Five reasons why I hate “niceness” as a measure of people.
1. “Nice” is such a loaded term and nice does not equate to good. Remember the expression smiling assassin? Or people that put you down “nicely”? Delivering feedback well is positive but smeared with too much nice is just plain condescending.
2. “Nice” can be a heavily gendered way to refer to people. Women are expected to be nice all the time – even when experiencing shit behaviour. Don’t believe me? Ffs. Read! Talk to a woman or ten about this.
3. “Nice guys always come last”. See number 2 above. Nice women are expected, NOT NICE behaviour from a man supposedly gets them ahead. This usage can particularly fuck off. It’s time we stopped rewarding men for being assholes and stopped punishing women for speaking up. Not good for men, not good for women, not good for people.

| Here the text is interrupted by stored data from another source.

Lemma push_chars_buffer p l s :
  LF ∉ l → push_chars p (l ++ s) =
    push_chars (mkParser (line_buffer p ++ l) (state p) (line_number p)) s.
Proof.
  revert p. induction l as [|c l IH]; intros p Hl; simpl.
  - rewrite app_nil_r. by destruct p.
  - unfold push_char at 1. rewrite decide_False by set_solver.
    rewrite IH by set_solver. simpl. by rewrite <- app_assoc.
Qed.

Lemma handle_headers_keep_buffer p t p' r :
  handle_hunk_headers_and_end_patch p t = (p', r) → line_buffer p' = line_buffer p.
Proof.
  unfold handle_hunk_headers_and_end_patch, handle_hunk_header.
  intros H. repeat case_match; simplify_eq/=; done.
Qed.

Lemma process_line_keep_buffer p l p' r :
  process_line p l = (p', r) → line_buffer p' = line_buffer p.
Proof.
  unfold process_line, process_add_body. intros H.
  repeat case_match; simplify_eq/=;
    try match goal with
        | E : handle_hunk_headers_and_end_patch _ _ = _ |- _ =>
            apply handle_headers_keep_buffer in E
        end; done.
Qed.

(** Complete lines are processed one by one. *)
Lemma push_chars_lines p ls s :
  line_buffer p = [] → Forall plain_line ls →
  push_chars p (unlines ls ++ s) =
    match process_lines p ls with
    | (p', Ok _) => push_chars p' s
    | (p', Err e) => (p', Err e)
    end.
Proof.
  intros Hp Hls. revert p Hp. induction Hls as [|l ls [Hl Hcr] _ IH]; intros p Hp; [done|].
  rewrite unlines_cons, <- app_assoc, push_chars_buffer by done. rewrite Hp. simpl.
  unfold push_char. simpl. rewrite strip_cr_id by done.
  change (take_line _) with (take_line p).
  destruct (process_line (take_line p) l) as [q [[]|e]] eqn:E; [|done].
  apply IH. by apply process_line_keep_buffer in E.
Qed.

(** ** Single lines *)

(** Text that does not begin with an asterisk is never a header. *)
Definition STAR : char := 42%N.

Lemma handle_not_header p t :
  head t ≠ Some STAR → handle_hunk_headers_and_end_patch p t = (p, Ok false).
Proof.
  intros Ht. unfold handle_hunk_headers_and_end_patch, handle_hunk_header.
  assert (∀ m, strip_prefix (STAR :: m) t = None) as Hnone.
  { intros m. destruct t as [|c t]; [done|]. apply strip_prefix_head_ne. simpl in Ht. congruence. }
  change ENVIRONMENT_ID_MARKER with (STAR :: $"** Environment ID:"). rewrite Hnone.
  rewrite decide_False by (intros ->; done).
  change ADD_FILE_MARKER with (STAR :: $"** Add File: "). rewrite Hnone.
  change DELETE_FILE_MARKER with (STAR :: $"** Delete File: "). rewrite Hnone.
  change UPDATE_FILE_MARKER with (STAR :: $"** Update File: "). rewrite Hnone.
  by destruct (in_started_patch p).
Qed.

Lemma trim_end_cons c s : trim_end (c :: s) = [] ∨ ∃ t, trim_end (c :: s) = c :: t.
Proof. unfold trim_end. simpl. repeat case_match; eauto. Qed.

Lemma head_trim_end c s d : c ≠ d → head (trim_end (c :: s)) ≠ Some d.
Proof. intros. destruct (trim_end_cons c s) as [->|[t ->]]; simpl; congruence. Qed.

Lemma trim_marker c m s :
  is_whitespace c = false → valid_name s → trim ((c :: m) ++ s) = (c :: m) ++ s.
Proof.
  intros Hc (Hne & Hfix & _). simpl. rewrite trim_cons by done.
  rewrite (app_comm_cons m s c). by apply trim_end_app_fix.
Qed.
(* ===== verification/PatchDocument.v ===== *)
(** * The documented patch grammar, as it is written

    [PatchGrammar.v] has the texts the parser accepts with their meaning. The Lark
    grammar in the comment of [apply-patch/src/parser.rs] derives more of them: an
    update hunk may have no change at all, and the ["@@"] lines of a change may
    follow each other or end it. This file has the syntax trees of that grammar and
    shows exactly which of its texts are accepted. *)

From stdpp Require Import prelude list strings.
From S2P Require Import Prelude PatchParser PatchGrammar.

(** ** Syntax trees *)
(** [change: (change_context | change_line)+ eof_line?] *)
Inductive change_item : Type :=
| IHeader (context : option str)
| ILine (l : change_line).

(** [update_hunk: "*** Update File: " filename LF change_move? change?] *)
Inductive document_hunk : Type :=
| DAdd (path : str) (ls : list str)
| DDelete (path : str)
| DUpdate (path : str) (move : option str) (change : option (list change_item * bool)).

Record document := mkDocument { d_environment : option str; d_hunks : list document_hunk }.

4. “If you can’t say anything nice don’t say anything at all”. Okay but I tried complimenting racist behaviour (not) and it just emboldened the racist clown. So maybe this another one of those old school false equivalencies we can throw in the bin now. And burn it.
5. “Nice” is often fake and fleeting. “Niceties” are what some use to tolerate people rather than learn to accept and adapt. Again see number one – “they were very nice about how they told me I was too fat to date them until I called them on it then they went full nasty”. Seriously, nice can be a proper passive aggressive to exclude people and feel better about it – rather than engage in a meaningful way.
In conclusion, don’t get me wrong – I like “GENUINELY nice” behaviour, but just don’t use it as a meaningful measure of human behaviour but another generalisation. We don’t have a nice-o-meter and I’m tired of it being used to measure people’s worth. Sometimes our circumstances preclude “nice” and honest emotion is required. Much like any generalisation about behaviour – nice can be weaponised!